Founded upon child development, Montessori often serves as a “parent manual” for how to raise joyful, capable children
Montessori parenting is parenting with child development best practices in mind. It is informed by Montessori education, which is a system of learning that adapts to children rather than expecting children to adapt to one particular system.
Not all schools are founded upon a whole-child curriculum to create a relevant bridge to parents at home. However, the Montessori approach is distinctly rooted in human development from birth to maturity, and it empowers parents to support things like independence, motor skills, social and emotional skills, cognitive development, executive functioning, and more.
This holistic approach is particularly relevant during the early years considering 90 percent of the child’s brain forms by kindergarten. Unsurprisingly, parents play an influential role in laying foundational skills like intrinsic motivation, critical thinking, and self esteem.
Montessori is not a researched parenting style, but many families describe it as its own influential approach
The four recognized parenting styles are permissive, authoritarian, uninvolved, and authoritative. Montessori closely aligns with values of authoritative parenting, which is known for generating confident, self-motivated, higher-performing adults.
Authoritative parenting strikes a healthy balance between the parent as a loving, reliable leader and the child who experiences autonomy with support. This aligns with Montessori where the role of the adult is to:
- Guide the child with love, communication, and respect
- Promote the child’s agency with clear boundaries and limits
- Treat the child as a unique individual
- Inspire the child’s learning, but never force it
In many ways, this “middle-ground” style — not overbearing, but not remiss — matches the ways that Montessori education systemically veers from factory-style conventional schools and less structured alternative schools.
Meeting the child on their level
Montessori advocates for adults to consider the child’s capabilities, readiness, needs, and interests. At school, this looks like delivering core knowledge in a sequential, flexible manner. A child doesn’t learn addition just because the rest of the class is learning addition. Instead, a series of math materials is accessible each day, and the guides individualize lessons based on each child’s readiness.
At home, you can practice meeting your child on their level by:
- Protecting down time for the young child. Going from one adult-led activity to the next can clash with the young child’s need to self-discover. Cultivate play as something they have time and space to choose.

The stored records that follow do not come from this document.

Lemma profileByName_in name i p : profileByName ps name = Ok (i, p) →
  ps !! i = Some p ∧ p ∈ ps ∧ profileName p = TrimSpace name.
Proof using.
  unfold profileByName. destruct (list_find _ ps) as [[j q]|] eqn:E; [|done]. intros [= <- <-].
  apply list_find_Some in E as (Hj & Hn & _). split_and!; [done|by eapply list_elem_of_lookup_2|done].
Qed.

Lemma unbind_refines bs t m : tabled bs t →
  match spec_unbind canonical mismatch ps t m with
  | Ok t' => ∃ bs', unbind canonical bound_key b_profile mismatch ps bs m = Ok bs' ∧ tabled bs' t'
  | Err e => unbind canonical bound_key b_profile mismatch ps bs m = Err e
  end.
Proof using.
  intros (Hnd & Hg & <-). unfold spec_unbind, unbind. destruct (canonical m.1) as [k|e]; simpl; [|done].
  destruct (index bs k) as [[i b]|] eqn:Ei.
  2:{ rewrite (index_none _ _ Ei). by exists bs. }
  rewrite (index_lookup _ _ _ _ Hnd Ei). destruct (check_owner mismatch ps k (b_profile b) m.2) as [u|e]; simpl; [|done].
  destruct (index_some _ _ _ _ Hnd Ei) as (l1 & l2 & -> & -> & Hk & Hn1 & Hn2). rewrite delete_middle.
  exists (l1 ++ l2). split; [done|]. split_and!.
  - rewrite fmap_app, fmap_cons in Hnd. rewrite fmap_app. eapply sublist_NoDup; [exact Hnd|].
    apply sublist_app; [done|by constructor].
  - rewrite Forall_app, Forall_cons in Hg. apply Forall_app. tauto.
  - rewrite !table_of_app, table_of_cons, Hk, delete_union.
    rewrite (delete_id (table_of l1)) by (by apply table_of_none).
    by rewrite delete_insert_id by (by apply table_of_none).
Qed.
Context (conflict : K → string → policy_error).
Lemma bind_refines replace bs t m : (∀ k, canonical m.1 = Ok k → good_key k) → tabled bs t →
  match spec_bind canonical conflict ps replace t m with
  | Ok t' => ∃ bs', bind canonical bound_key b_profile mk set_profile conflict ps replace bs m = Ok bs' ∧ tabled bs' t'
  | Err e => bind canonical bound_key b_profile mk set_profile conflict ps replace bs m = Err e
  end.
Proof using Hmk Hset Hids.
  intros Hc (Hnd & Hg & <-). unfold spec_bind, bind. destruct (canonical m.1) as [k|e] eqn:Ek; simpl; [|done].
  specialize (Hc k eq_refl). destruct (profileByName ps m.2) as [[j p]|e] eqn:Ep; simpl; [|done].
  apply profileByName_in in Ep as (_ & Hp%Hids & _).
  destruct (pr_Removed p); simpl; [done|]. destruct (index bs k) as [[i b]|] eqn:Ei.
  - rewrite (index_lookup _ _ _ _ Hnd Ei). pose proof (index_lookup _ _ _ _ Hnd Ei) as Hl.
    destruct (String.eqb_spec (b_profile b) (pr_ID p)) as [He|Hne]; simpl.
    { exists bs. split; [done|]. split_and!; [done|done|]. rewrite insert_id; [done|congruence]. }
    destruct replace; simpl; [|done].
    destruct (index_some _ _ _ _ Hnd Ei) as (l1 & l2 & -> & -> & Hk & Hn1 & Hn2).
    rewrite insert_middle. exists (l1 ++ set_profile b (pr_ID p) :: l2). split; [done|].
    rewrite Forall_app, Forall_cons in Hg. destruct Hg as (Hg1 & Hgb & Hg2).
    destruct (Hset b (pr_ID p) Hgb Hp) as (Ek' & Ei' & Hg'). split_and!.
    + rewrite fmap_app, fmap_cons in *. by rewrite Ek'.
    + apply Forall_app. split; [done|]. by apply Forall_cons.
    + rewrite !table_of_app, !table_of_cons, Ek', Ei', Hk.
      rewrite <-!insert_union_r by (by apply table_of_none). by rewrite insert_insert_eq.
  - pose proof (index_none _ _ Ei) as Hn. rewrite Hn. exists (bs ++ [mk k (pr_ID p)]). split; [done|].
    destruct (Hmk k (pr_ID p) Hc Hp) as (Ek' & Ei' & Hg'). apply table_of_none in Hn. split_and!.
    + rewrite fmap_app. cbn. rewrite Ek'. by apply NoDup_snoc.
    + apply Forall_app. split; [done|]. by apply Forall_singleton.
    + rewrite table_of_app, table_of_cons, Ek', Ei'. change (table_of []) with (∅ : gmap K string).
      rewrite <-insert_union_r by (by apply table_of_none). by rewrite map_union_empty.
Qed.
Lemma patch_refines request bs t : (∀ m k, m ∈ pt_Bind request → canonical m.1 = Ok k → good_key k) → tabled bs t →
  match spec_patch canonical mismatch conflict ps request t with
  | Ok t' => ∃ bs', patch_bindings canonical bound_key b_profile mk set_profile mismatch conflict ps request bs = Ok bs' ∧ tabled bs' t'
  | Err e => patch_bindings canonical bound_key b_profile mk set_profile mismatch conflict ps request bs = Err e
  end.
Proof using Hmk Hset Hids.
  intros Hc Ht. unfold spec_patch, patch_bindings.
  pose proof (foldM_refines tabled _ _ (pt_Unbind request) bs t (λ s s' x _, unbind_refines s s' x) Ht) as Hu.
  destruct (foldM (spec_unbind _ _ _) _ t) as [t1|e]; simpl.
  - destruct Hu as (bs1 & -> & Ht1). simpl.
    apply (foldM_refines tabled _ _ (pt_Bind request) bs1 t1 (λ s s' x Hx, bind_refines _ s s' x (λ k, Hc x k Hx)) Ht1).
  - by rewrite Hu.
Qed.
End refinement.

(** ** What a patch does to each key *)

Section effect.
Context {R K : Type} `{Countable K} (canonical : R → result policy_error K)
  (mismatch : K → string → string → policy_error) (conflict : K → string → policy_error) (ps : list Profile).

Definition key_is (k : K) (m : R * string) : Prop := canonical m.1 = Ok k.
#[export] Instance key_is_dec k m : Decision (key_is k m).
Proof.
  unfold key_is. destruct (canonical m.1) as [k'|]; [|by right].
  destruct (decide (k' = k)) as [->|]; [by left|right; congruence].
Defined.
Definition named (m : R * string) : string :=
  match profileByName ps m.2 with Ok (_, p) => pr_ID p | Err _ => "" end.
(** The last binding of a key decides, then whether it is unbound. *)
Definition patched (request : patch R) (t : gmap K string) (k : K) : option string :=
  match last (filter (key_is k) (pt_Bind request)) with
  | Some m => Some (named m)
  | None => if decide (Exists (key_is k) (pt_Unbind request)) then None else t !! k
  end.
(** A binding that a successful request makes. *)
Definition bindable (m : R * string) : Prop :=
  ∃ k i p, canonical m.1 = Ok k ∧ profileByName ps m.2 = Ok (i, p) ∧ pr_Removed p = false.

- Slowing down your words and movements. Children need more time to process what you say, and they also benefit from quietly observing how you do something.
- Treating milestones of functional independence with a skills-based lens, free of arbitrary time pressures. Potty training shouldn’t start merely because you are ready; but because you’ve partnered closely with your child to match support to their readiness.
Empowering your role as parent
Montessori parenting will look different in each home because it is designed to adapt to the child’s own culture, time and place. However, there are key values shared by Montessori parents around the world:
Preparation – Montessori parents recognize the importance of emotionally grounding themselves and physically preparing their homes in order to guide children proactively, not reactively.
Observation – Montessori parents find time to neutrally observe their children as a “checks and balances” to preconceived notions. They recognize how easy it is to assume and judge children, whether positive or negative. By observing, they commit to learning their children apart from their influence.
Curiosity – Montessori parents believe learning is lifelong, and they do not approach children as “all knowing.” Instead, they model and live by the traits and behaviors they desire for children to have –– including a love for the process of learning.
Patience – Montessori parents build their capacity to be patient with children. They understand that a young child’s absorbent mind functions differently than the adult conscious mind, and they adjust their pace accordingly.
Preparing your home for independence and inclusion
Montessori emphasizes experiential learning, where children learn through their own experiences. A prepared environment is essential for learning experiences to happen. This is not just purposeful in a classroom, but in the home too — where the young child spends a significant amount of time developing their sense of self.
- Can they reach the sink to wash their face, or do they have to wait for you to wipe it for them?
- Can they sit in a chair that is sized for their body, or do they wobble in adult-sized furniture?
- Can they find toys of interest, or is everything thrown in bins without order?
A prepared environment at home is a way to safely include your child in aspects of daily family life. Setting your home up in this way offers full-circle support to their developmental need for independence, which builds additional life skills like motivation and concentration. When preparing your home environment, start with this beginner’s checklist:
1. Freedom: The room is accessible to a child, not just an adult. They are safely set up to do more things for themselves with adjustments like child-sized furniture, step stools, and child-size utensils or tools.
2. Structure and order: The room is orderly and logical, with every item having its own defined spot.
3. Beauty: The room is interesting and visually pleasing, sparking the child’s interest and promoting focus.
4. Nature and reality: The room includes elements and materials of the real, natural world, such as plants to care for and real imagery to absorb.
In sum, Montessori values are highly relevant to everyday parenting. When you activate your child’s inner potential by meeting them on their level, guiding and preparing for their needs and interests, your child internalizes, “I am loved. I am respected. I am capable.”
If values of curiosity, independence, and whole child development speak to you, then Montessori may be the right school choice for your family, too!